(Beginning of Information given)

(** C7.  Spec-modelled.  Every run of [recoverAndJump] appends to the
    log a sequence of actions in the order of the five steps: every
    deletion of an interrupt handler comes before every termination of a
    thread, these before every deletion of a semaphore, these before every
    release of a memory block, and the restore of the context after all of
    them.  Every registered handler, every registered thread but the
    caller, every registered semaphore and every reserved block is
    released, and the caller's thread is not terminated.  When a recovery
    point is live, the last action is the restore of that context and
    execution resumes there: control does not come back to the caller. *)
Theorem C7_recover_and_jump_order (s : Recovery.state) :
  ∃ t,
    Recovery.log (Recovery.final_state (Recovery.recoverAndJump s))
    = Recovery.log s ++ t
    ∧ Recovery.in_order t
    ∧ (∀ h, h ∈ Recovery.handlers s → h ≠ -1 → Recovery.DeleteIntcHandler h ∈ t)
    ∧ (∀ h, h ∈ Recovery.threads s → h ≠ -1 → h ≠ Recovery.running s →
            Recovery.TerminateThread h ∈ t)
    ∧ (Recovery.TerminateThread (Recovery.running s) ∉ t)
    ∧ (∀ h, h ∈ Recovery.semas s → h ≠ -1 → Recovery.DeleteSema h ∈ t)
    ∧ (∀ h, h ∈ Recovery.blocks s → h ≠ -1 → Recovery.ReleaseMemory h ∈ t)
    ∧ (∀ c, Recovery.point s = Some c →
            last t = Some (Recovery.RestoreContext c)
            ∧ (∃ s', Recovery.recoverAndJump s = Recovery.Resumed c s')
            ∧ ∀ s', Recovery.recoverAndJump s ≠ Recovery.Returned s').
Proof.
  pose proof (release_all_step Recovery.DeleteIntcHandler (λ _, false)
                (Recovery.handlers s) 1 (λ _, eq_refl)) as F1.
  pose proof (release_all_step Recovery.TerminateThread
                (λ v, bool_decide (v = Recovery.running s))
                (Recovery.threads s) 2 (λ _, eq_refl)) as F2.
  pose proof (release_all_step Recovery.DeleteSema (λ _, false)
                (Recovery.semas s) 3 (λ _, eq_refl)) as F3.
  pose proof (release_all_step Recovery.ReleaseMemory (λ _, false)
                (Recovery.blocks s) 4 (λ _, eq_refl)) as F4.
  pose proof (λ h, release_all_covers Recovery.DeleteIntcHandler (λ _, false)
                (Recovery.handlers s) h) as Cov1.
  pose proof (λ h, release_all_covers Recovery.TerminateThread
                (λ v, bool_decide (v = Recovery.running s))
                (Recovery.threads s) h) as Cov2.
  pose proof (λ h, release_all_covers Recovery.DeleteSema (λ _, false)
                (Recovery.semas s) h) as Cov3.
  pose proof (λ h, release_all_covers Recovery.ReleaseMemory (λ _, false)
                (Recovery.blocks s) h) as Cov4.
  pose proof (release_all_keeps Recovery.TerminateThread
                (λ v, bool_decide (v = Recovery.running s))
                (Recovery.threads s) (Recovery.running s)) as Kme.
  unfold Recovery.recoverAndJump, Recovery.restore_context, Recovery.release_memory,
    Recovery.delete_semaphores, Recovery.terminate_threads, Recovery.delete_handlers.
  cbn [Recovery.handlers Recovery.threads Recovery.semas Recovery.blocks
       Recovery.point Recovery.running Recovery.log].
  destruct (Recovery.release_all Recovery.DeleteIntcHandler _ _) as [a1 h1].
  destruct (Recovery.release_all Recovery.TerminateThread _ _) as [a2 t1].
  destruct (Recovery.release_all Recovery.DeleteSema _ _) as [a3 s1].
  destruct (Recovery.release_all Recovery.ReleaseMemory _ _) as [a4 b1].
  cbn [fst snd] in *.
  assert (Recovery.TerminateThread (Recovery.running s) ∉ a2) as Hme.
  { apply Kme; [by intros x y [= ->] | by apply bool_decide_eq_true_2]. }
  assert (∀ t5, Forall (λ a, Recovery.step_of a = 5%nat) t5 →
          Recovery.TerminateThread (Recovery.running s) ∉ t5 →
          Recovery.in_order (a1 ++ a2 ++ a3 ++ a4 ++ t5)
          ∧ (∀ h, h ∈ Recovery.handlers s → h ≠ -1 →
                  Recovery.DeleteIntcHandler h ∈ a1 ++ a2 ++ a3 ++ a4 ++ t5)
          ∧ (∀ h, h ∈ Recovery.threads s → h ≠ -1 → h ≠ Recovery.running s →
                  Recovery.TerminateThread h ∈ a1 ++ a2 ++ a3 ++ a4 ++ t5)
          ∧ (Recovery.TerminateThread (Recovery.running s)
               ∉ a1 ++ a2 ++ a3 ++ a4 ++ t5)
          ∧ (∀ h, h ∈ Recovery.semas s → h ≠ -1 →
                  Recovery.DeleteSema h ∈ a1 ++ a2 ++ a3 ++ a4 ++ t5)
          ∧ (∀ h, h ∈ Recovery.blocks s → h ≠ -1 →
                  Recovery.ReleaseMemory h ∈ a1 ++ a2 ++ a3 ++ a4 ++ t5)) as Hlog.
  { intros t5 F5 Hme5. split; [by apply in_order_phases|].
    split; [intros h Hh Hs; rewrite !elem_of_app; left; by apply Cov1|].
    split.
    { intros h Hh Hs Hr. rewrite !elem_of_app. right. left.
      apply Cov2; [done | done | by apply bool_decide_eq_false_2]. }
    split.
    { rewrite !elem_of_app. intros [H | [H | [H | [H | H]]]]; try done.
      - rewrite Forall_forall in F1. by apply F1 in H.
      - rewrite Forall_forall in F3. by apply F3 in H.
      - rewrite Forall_forall in F4. by apply F4 in H. }
    split; intros h Hh Hs; rewrite !elem_of_app.
    - right. right. left. by apply Cov3.
    - right. right. right. left. by apply Cov4. }
  destruct (Recovery.point s) as [c|] eqn:Hpoint; cbn [Recovery.final_state Recovery.log].
  - exists (a1 ++ a2 ++ a3 ++ a4 ++ [Recovery.RestoreContext c]).
    destruct (Hlog [Recovery.RestoreContext c]) as (H1 & H2 & H3 & H4 & H5 & H6).
    { by repeat constructor. }
    { by intros [H | H%elem_of_nil]%elem_of_cons. }
    split; [by rewrite <- !app_assoc|].
    repeat (split; [done|]). intros c' [= <-].
    split; [by rewrite !app_assoc, last_snoc|]. split; [by eexists | done].
  - exists (a1 ++ a2 ++ a3 ++ a4).
    destruct (Hlog []) as (H1 & H2 & H3 & H4 & H5 & H6); [done | by intros H%elem_of_nil |].
    rewrite !app_nil_r in *.
    split; [by rewrite <- !app_assoc|].
    repeat (split; [done|]). done.
Qed.

Lemma C7_witness :
  ∃ s',
    Recovery.recoverAndJump
      {| Recovery.handlers := [3; -1]; Recovery.threads := [5; 9; -1; 7];
         Recovery.semas := [-1; 4]; Recovery.blocks := [];
         Recovery.point := Some {| Recovery.pc := 1048576; Recovery.sp := 33554432 |};
         Recovery.running := 9; Recovery.log := [] |}
    = Recovery.Resumed {| Recovery.pc := 1048576; Recovery.sp := 33554432 |} s'
    ∧ Recovery.log s'
      = [Recovery.DeleteIntcHandler 3; Recovery.TerminateThread 5;
         Recovery.TerminateThread 7; Recovery.DeleteSema 4;
         Recovery.RestoreContext {| Recovery.pc := 1048576; Recovery.sp := 33554432 |}].
Proof.
  destruct (C7_recover_and_jump_order
    {| Recovery.handlers := [3; -1]; Recovery.threads := [5; 9; -1; 7];
       Recovery.semas := [-1; 4]; Recovery.blocks := [];
       Recovery.point := Some {| Recovery.pc := 1048576; Recovery.sp := 33554432 |};
       Recovery.running := 9; Recovery.log := [] |})
    as (t & _ & _ & _ & _ & _ & _ & _ & Hpoint).
  destruct (Hpoint {| Recovery.pc := 1048576; Recovery.sp := 33554432 |})
    as (_ & [s' Hres] & _); [reflexivity|].
  exists s'. split; [exact Hres|].
  injection Hres as <-. reflexivity.
Defined.


(** * Further properties of the C functions *)

(** ** The scan against its functional description *)

Section ClearFirst.
Implicit Types (l : list Z) (h v : Z).

Lemma clear_first_length h l : length (clear_first h l) = length l.
Proof.
  induction l as [|v l IH]; [done|]. simpl.
  destruct (decide (v = h)); simpl; by rewrite ?IH.
Qed.

Lemma clear_first_absent h l : h ∉ l → clear_first h l = l.
Proof.
  induction l as [|v l IH]; [done|]. intros [Hv Hl]%not_elem_of_cons. simpl.
  destruct (decide (v = h)) as [->|]; [done|]. by rewrite IH.
Qed.

Lemma clear_first_lowest h l j :
  l !! j = Some h → (∀ j', (j' < j)%nat → l !! j' ≠ Some h) →
  clear_first h l = <[j := -1]> l.
Proof.
  revert j. induction l as [|v l IH]; intros j Hj Hlow; [done|]. simpl.
  destruct (decide (v = h)) as [->|Hne].
  - destruct j as [|j]; [done|]. destruct (Hlow 0%nat); [lia | done].
  - destruct j as [|j]; [simpl in Hj; congruence|]. simpl. f_equal.
    apply IH; [done|]. intros j' Hj'. apply (Hlow (S j')). lia.
Qed.

Lemma clear_first_sentinel l : clear_first (-1) l = l.
Proof.
  induction l as [|v l IH]; [done|]. simpl.
  destruct (decide (v = -1)) as [->|]; [done|]. by rewrite IH.
Qed.

Lemma clear_first_elem h v l :
  v ≠ h → v ≠ -1 → v ∈ clear_first h l ↔ v ∈ l.
Proof.
  intros Hh Hs. induction l as [|w l IH]; [done|]. simpl.
  destruct (decide (w = h)) as [->|].
  - rewrite !elem_of_cons. split; intros [?|?]; try (by right); congruence.
  - rewrite !elem_of_cons, IH. done.
Qed.

Lemma clear_first_commute h1 h2 l :
  clear_first h1 (clear_first h2 l) = clear_first h2 (clear_first h1 l).
Proof.
  destruct (decide (h1 = h2)) as [->|Hne]; [done|].
  destruct (decide (h1 = -1)) as [->|H1]; [by rewrite !clear_first_sentinel|].
  destruct (decide (h2 = -1)) as [->|H2]; [by rewrite !clear_first_sentinel|].
  induction l as [|v l IH]; [done|]. simpl.
  destruct (decide (v = h2)) as [Hv2|Hv2]; destruct (decide (v = h1)) as [Hv1|Hv1];
    simpl; repeat case_decide; try congruence; try lia.
Qed.

Lemma found_clear_first h1 h2 l :
  h1 ≠ h2 → found h1 (clear_first h2 l) = found h1 l.
Proof.
  intros Hne. unfold found.
  destruct (decide (h1 = -1)) as [->|H1].
  - by destruct (decide (-1 ∈ clear_first h2 l)), (decide (-1 ∈ l)).
  - destruct (decide (h1 ∈ clear_first h2 l)) as [Hin|Hno], (decide (h1 ∈ l));
      try done.
    + by apply clear_first_elem in Hin.
    + destruct Hno. by apply clear_first_elem.
Qed.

(End of Information given)

**Work request**
Going through the records above, count the lines that hold "Some" and answer with the count alone.

**Reply to the exercise**
5